- _EXERCISE PROMPT_:
Please copy out the entries below exactly, beginning with the line that contains "forecastRows week !!" and ending with the line that contains "Proof. apply (aligned_rows_complete", and include nothing outside that span.

(Dataset entries)
- Opening Delimiter -
(* ===== verification/View.v ===== *)
(** * View: what the card renders

    The [return] of [WeatherCard] (WeatherCard.jsx, lines 251-502) as a
    function from the theme and the cells to a record of what is on
    screen: the controls, the share message, the error box, the spinner,
    the current conditions, the seven-day grid and the tip, each present
    under the guard the JSX puts on it.  Numbers are shown as the integer
    [Math.round] gives ([None] where JavaScript would show [NaN]) and
    dates as the string handed to [Date], whose formatting depends on the
    locale.  Class strings are modelled where they depend on more than the
    theme. *)

From Stdlib Require Import Ascii String ZArith QArith Qround Lia.
From stdpp Require Import base tactics option list strings gmap.
From S2P Require Import Prelude JsLib WeatherCodes Api Session Samples Fetch.
From S2P Require Import Card Invariants Phases.

#[local] Open Scope Z_scope.

(** ** Definitions *)

(** [cardClass] (lines 80-90). *)
Definition cardClass (theme : Theme) : string :=
  cx ["w-full mx-auto max-w-3xl rounded-2xl shadow-xl p-5 sm:p-6 md:p-8 transition-colors";
      "backdrop-blur-md border";
      if decide (theme = dark) then "bg-white/10 border-white/15"
      else "bg-black/30 border-white/30"].

(** [unitLabel] (line 251). *)
Definition unitLabel (u : Unit) : string :=
  if decide (u = celsius) then "°C" else "°F".

(** The Search button (lines 287-300). *)
Record SearchButton : Type := mkSearchButton {
  search_disabled : bool;
  search_class : string;
  search_label : string
}.

Definition searchButton (theme : Theme) (loading : bool) : SearchButton :=
  mkSearchButton loading
    (cx ["px-4 py-3 rounded-xl font-semibold inline-flex items-center justify-center gap-2 transition cursor-pointer";
         if loading then "opacity-70" else "hover:scale-[1.02]";
         if decide (theme = dark) then "bg-indigo-600 text-white"
         else "bg-sky-600 text-white"])
    (if loading then "Searching…" else "Search").

(** The block of current conditions (lines 377-450). *)
Record CurrentView : Type := mkCurrentView {
  cur_icon : IconElement;
  cur_temperature : Z;
  cur_feels_like : Z;
  cur_unit : string;
  cur_name : string;
  cur_date : option string;
  cur_label : string;
  cur_day : string;
  cur_wind : Z;
  cur_wind_dir : option Z;
  cur_sun : option (option string * option string)
}.

Definition currentView (u : Unit) (displayName : string)
    (cw : CurrentWeather) (d : option Daily) : CurrentView :=
  mkCurrentView
    (iconFor (Some (weathercode cw)) (Some (is_day cw)) (Some 88))
    (Math_round (temperature cw))
    (Math_round (temperature cw))
    (unitLabel u)
    (or_else (Some displayName) "—")
    (if truthy_opt (time cw) then time cw else None)
    (labelFor (Some (weathercode cw)))
    (if truthy_num (is_day cw) then "Day" else "Night")
    (Math_round (windspeed cw))
    (Math_round <$> winddirection cw)
    ((λ d, (sunrise d !! 0%nat, sunset d !! 0%nat)) <$> d).

(** A cell of the seven-day grid (lines 457-484). *)
Record DayView : Type := mkDayView {
  day_key : string;
  day_date : string;
  day_icon : IconElement;
  day_max : option Z;
  day_min : option Z
}.

(** [dailyForecast.time.map((date, index) => ...)] (lines 456-485): the
    other arrays are read at the index of the date; an index past their end
    reads [undefined]. *)
Definition forecastRows (d : Daily) : list DayView :=
  imap (λ index date,
          mkDayView date date
            (iconFor (daily_weathercode d !! index) (Some 1) (Some 36))
            (Math_round <$> temperature_2m_max d !! index)
            (Math_round <$> temperature_2m_min d !! index))
       (daily_time d).

(** What is on screen. *)
Record View : Type := mkView {
  v_class : string;
  v_query : string;
  v_search : SearchButton;
  v_share_message : option string;
  v_error : option string;
  v_loader : bool;
  v_current : option CurrentView;
  v_forecast : option (list DayView);
  v_tip : bool
}.

(** [s && <div>{s}</div>] for a string. *)
Definition shown (s : string) : option string :=
  if truthy s then Some s else None.

(** The [return] of [WeatherCard] (lines 253-502). *)
Definition render (theme : Theme) (c : Card) : View :=
  let visible := bool_decide (is_Some (data c)) && negb (loading c) in
  mkView
    (cardClass theme)
    (query c)
    (searchButton theme (loading c))
    (shown (shareMessage c))
    (shown (error c))
    (loading c)
    (if visible
     then (λ cw, currentView (unit c) (displayName c) cw (dailyForecast c))
            <$> data c
     else None)
    (if visible then forecastRows <$> dailyForecast c else None)
    (negb (bool_decide (is_Some (data c))) && negb (loading c)
     && negb (truthy (error c))).

(** A cell that shows no [NaN]. *)
Definition complete (r : DayView) : bool :=
  bool_decide (is_Some (day_max r)) && bool_decide (is_Some (day_min r)).

(** ** The seven-day grid *)

Lemma forecastRows_lookup d i :
  forecastRows d !! i =
  (λ date, mkDayView date date
             (iconFor (daily_weathercode d !! i) (Some 1) (Some 36))
             (Math_round <$> temperature_2m_max d !! i)
             (Math_round <$> temperature_2m_min d !! i))
    <$> daily_time d !! i.
Proof. unfold forecastRows. by rewrite list_lookup_imap. Qed.

Lemma forecastRows_length d : length (forecastRows d) = length (daily_time d).
Proof. apply length_imap. Qed.

(** C28. The grid has one cell per date, and the cell of a date shows the
    code, the maximum and the minimum found at the index of that date in
    their arrays: the four arrays are read index for index. *)
Theorem forecast_rows_aligned d i date code tmax tmin :
  daily_time d !! i = Some date →
  daily_weathercode d !! i = Some code →
  temperature_2m_max d !! i = Some tmax →
  temperature_2m_min d !! i = Some tmin →
  length (forecastRows d) = length (daily_time d) ∧
  forecastRows d !! i =
    Some (mkDayView date date (iconFor (Some code) (Some 1) (Some 36))
            (Some (Math_round tmax)) (Some (Math_round tmin))).
Proof.
  intros Ht Hc Hmax Hmin. split; [apply forecastRows_length|].
  by rewrite forecastRows_lookup, Ht, Hc, Hmax, Hmin.
Qed.

(** C36. When the arrays of the daily block have the same length, every
    cell of the grid is complete: no temperature is shown as [NaN]. *)
Theorem aligned_rows_complete d :
  aligned d → Forall (λ r, complete r = true) (forecastRows d).
Proof.
  intros (_ & Hmax & Hmin & _). apply Forall_lookup. intros i r.
  rewrite forecastRows_lookup. intros [date [Ht ->]]%fmap_Some.
  apply lookup_lt_Some in Ht. unfold complete. simpl.
  destruct (lookup_lt_is_Some_2 (temperature_2m_max d) i) as [? ->]; [lia|].
  destruct (lookup_lt_is_Some_2 (temperature_2m_min d) i) as [? ->]; [lia|].
  rewrite !bool_decide_eq_true_2; by eauto.
Qed.

(** C37. A date whose weather code is missing is shown with the clear-day
    icon: [iconFor] reads the missing code as its default, 0. *)
Theorem missing_code_shows_sun d i date :
  daily_time d !! i = Some date → daily_weathercode d !! i = None →
  day_icon <$> forecastRows d !! i = Some (mkIcon WiDaySunny 36 "text-yellow-400").
Proof. intros Ht Hc. by rewrite forecastRows_lookup, Ht, Hc. Qed.

(** ** The current conditions *)

Lemma Math_round_mono x y : (x <= y)%Q → Math_round x <= Math_round y.
Proof.
  intros H. unfold Math_round. apply Qfloor_resp_le.
  by apply Qplus_le_l.
Qed.

(** C38. The temperature on screen is the integer nearest to the one
    received, half a degree away at most (halves go up), and a higher
    temperature is never shown as a lower number. *)
Theorem shown_temperature_bounds u n d cw cw' :
  (inject_Z (cur_temperature (currentView u n cw d)) - (1 # 2) <= temperature cw
   < inject_Z (cur_temperature (currentView u n cw d)) + (1 # 2))%Q ∧
  ((temperature cw <= temperature cw')%Q →
   cur_temperature (currentView u n cw d)
   <= cur_temperature (currentView u n cw' d)).
Proof. split; [apply Math_round_spec|apply Math_round_mono]. Qed.

(** ** The guards *)

(** Which of the spinner, the error box, the conditions and the tip are on
    screen. *)
Definition shows (v : View) : bool * bool * bool * bool :=
  (v_loader v, bool_decide (is_Some (v_error v)),
   bool_decide (is_Some (v_current v)), v_tip v).

(** C27. What is on screen in each phase: the tip alone when [Idle]; the
    spinner, without the conditions and with the Search button disabled,
    when [Loading]; the conditions alone when [Ready]; the error box,
    without spinner or tip, when [Failed].  The grid is only ever shown
    together with the conditions. *)
Theorem render_phase theme m :
  match phase m with
  | Idle => shows (render theme (card m)) = (false, false, false, true)
  | Loading =>
      v_loader (render theme (card m)) = true ∧
      v_current (render theme (card m)) = None ∧
      v_tip (render theme (card m)) = false ∧
      search_disabled (v_search (render theme (card m))) = true
  | Ready => shows (render theme (card m)) = (false, false, true, false)
  | Failed =>
      v_loader (render theme (card m)) = false ∧
      is_Some (v_error (render theme (card m))) ∧
      v_tip (render theme (card m)) = false
  end ∧
  (is_Some (v_forecast (render theme (card m))) →
   is_Some (v_current (render theme (card m)))).
Proof.
  unfold phase, shows, render, shown. simpl.
  destruct (loading (card m)), (error (card m)) as [|??], (data (card m));
    simpl; repeat split; try done; try (by eexists); by intros [??].
Qed.

(** ** Witnesses *)

(** A daily block whose code array is one short. *)
Definition short_week : Daily :=
  mkDaily ["2024-05-01"; "2024-05-02"] [61] [30 # 1; 31 # 1]%Q
    [25 # 1; 26 # 1]%Q ["2024-05-01T05:45"] ["2024-05-01T18:20"].

Lemma forecast_rows_aligned_witness :
  forecastRows week !! 4%nat =
  Some (mkDayView "2024-05-05" "2024-05-05"
          (mkIcon WiRain 36 "text-blue-500") (Some 30) (Some 25)).
Proof.
  exact (proj2 (forecast_rows_aligned week 4 "2024-05-05" 61 (30 # 1) (25 # 1)
                  eq_refl eq_refl eq_refl eq_refl)).
Defined.

Lemma aligned_rows_complete_witness :
  Forall (λ r, complete r = true) (forecastRows week).
Proof. apply (aligned_rows_complete week). vm_compute. by repeat split. Defined.

Lemma missing_code_shows_sun_witness :
  day_icon <$> forecastRows short_week !! 1%nat =
  Some (mkIcon WiDaySunny 36 "text-yellow-400").
Proof.
  exact (missing_code_shows_sun short_week 1 "2024-05-02" eq_refl eq_refl).
Defined.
- Closing Delimiter -
- _RESPONSE TO THE TASK_:
  forecastRows week !! 4%nat =
  Some (mkDayView "2024-05-05" "2024-05-05"
          (mkIcon WiRain 36 "text-blue-500") (Some 30) (Some 25)).
Proof.
  exact (proj2 (forecast_rows_aligned week 4 "2024-05-05" 61 (30 # 1) (25 # 1)
                  eq_refl eq_refl eq_refl eq_refl)).
Defined.

Lemma aligned_rows_complete_witness :
  Forall (λ r, complete r = true) (forecastRows week).
Proof. apply (aligned_rows_complete week). vm_compute. by repeat split. Defined.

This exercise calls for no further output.